What I see, is that the receiving actor logs that the workload takes a few milliseconds (20 at the most). However, the calling actor logs anything from 50 ms up to well over 2 seconds. The delay I cannot account for, comes before the actual logic runs. Once the method returns, the calling actor gets the response quickly.
Is this as can be expected? It is definitely worst when creating a brand new actor instance - but I see this sort of thing even when I'm calling an actor I did a different call to moments earlier.
The parameters passed is fairly basic - I don't suspect deserialization to be the issue.
I realize that actors will get distributed inside the cluster, but overhead on this scale seems out of proportion.
So, my question is: Is this "as expected" or does it indicate we're doing something wrong?

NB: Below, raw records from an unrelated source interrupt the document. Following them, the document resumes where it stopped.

(** * A sequential model of the sharded TTL cache (package kvcache)

    The development embeds the cache engine of [kvcache.go] -- shard routing,
    [Set], [Get], [Delete], [evictOldest], the body of one [cleanup] sweep,
    [Clear], [Stats] and [HitRate] -- as executable functions over an explicit
    cache state, and proves the properties the specification states about
    them.  The repository holds two revisions of the engine, which differ in
    [evictOldest]: the later one examines a sample of five entries, the
    earlier one ([kvcache/kvcache.go]) the whole shard.  Both are embedded,
    the earlier one in module [FullScan], and the properties of [Set] are
    proved for both.

    Modelling conventions:
    - Go's [int64], [uint64], [uint32] are integers of [Z] with the
      wrap-around of the machine operation written out; [int] is taken to be
      64 bits wide.
    - [time.Time] is the exact number of nanoseconds since the Unix epoch;
      [Time.Add] is exact and [Time.UnixNano] truncates to [int64].  Every
      call of [time.Now()] in the source is an explicit argument of the
      operation that makes it, in the order of the calls.
    - [map[string]*CacheEntry] is a [gmap string CacheEntry].  Each entry is
      referenced from at most one map slot, so pointers are replaced by the
      records they point to.  The order in which a [range] loop visits a map
      is unspecified in Go: where the outcome depends on it ([evictOldest]),
      the visiting order is an argument of the operation.
    - [sync.Pool] is the list of the entries put and not yet handed out; the
      pool of hash states used by [getShard] is left out, a state being
      reset before every use.
    - An index out of range and a division by zero panic in Go; operations
      that can reach one return [option], with [None] for the panic.
    - [float64] is IEEE 754 binary64 with the operations of [SpecFloat],
      rounding to nearest, ties to even; [float64_real] gives the real
      number a finite [float64] stands for.
    - The locks are not modelled: operations are atomic steps, which is the
      behaviour of any execution in which calls do not overlap. *)

From Stdlib Require Import ZArith String Ascii List Lia.
From Stdlib Require Import Floats.SpecFloat.
From Stdlib Require Import Rbase Rbasic_fun Rfunctions Lra.
From stdpp Require Import gmap strings list fin_maps option.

I will add that this is in a quiet test environment, so actors being locked up by other requests is not the issue.
I can provide more info upon request, but I'm not quite sure what might be most relevant.
There are many variables to consider in your scenario, and the bottleneck might be everywhere. As you might be aware to call an actor and get a response you require many steps. I will provide a few common and you investigate further.
So, if you consider these basic points, your service might be hitting the network & discovery latency, serialization and concurrency scheduling, actor creation & data synchronization.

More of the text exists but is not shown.